In order to comply with European Union Directives, the Motor Vehicles (Compulsory Insurance) (Miscellaneous Amendments) Regulations 2019 (the regulations) will alter section 152 of the Road Traffic Act 1988 (RTA).
The RTA currently enables insurers to avoid payment as the relevant motor insurer issuing the certificate of insurance on the relevant vehicle, on the grounds that the policy was obtained by “the non-disclosure of a material fact” or misrepresentation of material facts. The Regulations will came into effect on 1st November 2019 and will mean that insurers will no longer be able to obtain and rely upon declarations to void a policy following an accident or to refuse payment of compensation to 3rd parties.
The way forward
The increasing volume of traffic on our roads has been instrumental in the increase in the number of motor accidents. This in turn has led to the establishment of a Road Safety Council in Cayman. There have also been reports of as many as 400 cars being registered every month. There may be as many as 45,000 licensed cars on the roads by 2020. This must be set against the consequences of road accidents which take a huge toll on human life with far reaching consequences. But what if the victims of road accidents have no clear path to compensation? If the Legislature chooses to follow the path taken by the UK it will introduce legislation to amend the Vehicles Insurance (Third Party Risks) Law, 2012R by closing the loophole which currently provides that insurance companies can seek a declaration from the court that it is entitled to avoid the policy on the ground it was obtained by the non-disclosure of a material fact or facts.

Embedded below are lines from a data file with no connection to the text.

(** C10: the options are applied one after the other, in the order of
    the list, to one configuration that starts as the zero value; the
    provider of a last WithTracerProvider option is the one the
    configuration holds, whatever the options before it; when it is
    not nil every call resolves to it, and when it is nil every call
    resolves as with no option at all. *)
Theorem last_tracer_provider_option_wins :
  (forall options, configure options =
                     applyOptions options {| provider := None |})
  /\ (forall c, applyOptions [] c = c)
  /\ (forall o options c,
        applyOptions (o :: options) c = applyOptions options (apply o c))
  /\ (forall o1 o2 c,
        applyOptions (o1 ++ o2) c = applyOptions o2 (applyOptions o1 c))
  /\ (forall options p,
        provider (configure (options ++ [WithTracerProvider p])) = p)
  /\ (forall ps : list (option trace.TracerProvider),
        provider (configure (map WithTracerProvider ps)) = last ps None)
  /\ (forall options p ctx s,
        getTracerProvider
          (configure (options ++ [WithTracerProvider (Some p)])) ctx s =
          (Return p, s))
  /\ (forall options ctx s,
        getTracerProvider
          (configure (options ++ [WithTracerProvider None])) ctx s =
          getTracerProvider {| provider := None |} ctx s)
  /\ (forall kind options p ctx req s,
        exists ctx' span s1,
          trace.TracerProvider_ span = p
          /\ context.currentSpan ctx' = Some span
          /\ forall next : Method,
              fst (interceptor kind
                     (options ++ [WithTracerProvider (Some p)])
                     next ctx req s) =
                fst (next ctx' req s1)).
Proof.
  repeat apply conj.
  - reflexivity.
  - reflexivity.
  - reflexivity.
  - exact applyOptions_app.
  - intros options p. rewrite configure_last. reflexivity.
  - intros ps. destruct ps as [| p ps] using rev_ind.
    + reflexivity.
    + rewrite map_app. cbn [map]. rewrite configure_last, last_last.
      reflexivity.
  - intros options p ctx s. rewrite configure_last. reflexivity.
  - intros options ctx s. rewrite configure_last. reflexivity.
  - intros kind options p ctx req s.
    destruct (prologue_returns kind
                (configure (options ++ [WithTracerProvider (Some p)]))
                ctx s) as [tp [Htp Hpro]].
    cbv zeta in Hpro.
    rewrite configure_last in Htp. cbn in Htp.
    inversion Htp; subst tp.
    match type of Hpro with
    | _ = (Return (?c, ?sp), ?s1) => exists c, sp, s1
    end.
    split; [reflexivity |]. split; [reflexivity |].
    intros next.
    rewrite (interceptor_run _ _ next _ req _ _ _ _ Hpro).
    reflexivity.
Qed.

(** ** Further properties of the intercepted method *)

(** The span of a call is started on a tracer of the resolved provider
    named after the package, with the name and the base attributes
    derived from the incoming context and the kind of the interceptor;
    the wrapped method then runs on the incoming context with that span
    as its current span. *)
Theorem span_started_from_context :
  forall (kind : trace.SpanKind) (options : list Option)
         (ctx : context.Context) (req : Any) (s : State),
  exists tp span s1,
    getTracerProvider (configure options) ctx s = (Return tp, s)
    /\ trace.TracerProvider_ span = tp
    /\ calls s1 =
         calls s ++
         [ Started (trace.Tracer_ tp "github.com/bakins/twirpotel") span
             (fst (commonAtrributes ctx))
             [ trace.WithAttributes (snd (commonAtrributes ctx));
               trace.WithSpanKind kind ] ]
    /\ globalTracerProvider s1 = globalTracerProvider s
    /\ forall next : Method,
        fst (interceptor kind options next ctx req s) =
          fst (next (context.ContextWithSpan ctx span) req s1).
Proof.
  intros kind options ctx req s.
  destruct (prologue_returns kind (configure options) ctx s)
    as [tp [Htp Hpro]].
  cbv zeta in Hpro.
  match type of Hpro with
  | _ = (Return (_, ?sp), ?s1) => exists tp, sp, s1
  end.
  split; [exact Htp |]. split; [reflexivity |].
  split; [reflexivity |]. split; [reflexivity |].
  intros next. rewrite (interceptor_run _ _ next _ req _ _ _ _ Hpro).
  reflexivity.
Qed.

A further option would be to establish a Cayman version of the Motor Insurers Bureau which could be funded by insurance companies with licences to operate in the Cayman Islands. This could lead to an increase in motor insurance premiums but would surely be a price worth paying to align the Cayman Islands with the laws of other jurisdictions on third-party risks.
As matters stand victims like Sebastian in the above scenario are left without a clear path for compensation. This means no damages for personal injury or loss of future earnings or loss of amenity including loss of time spent with family and the cost of ongoing medical bills. Correcting this imbalance in our jurisprudence by revising our laws must be to the benefit of all road users and will hopefully soon be addressed.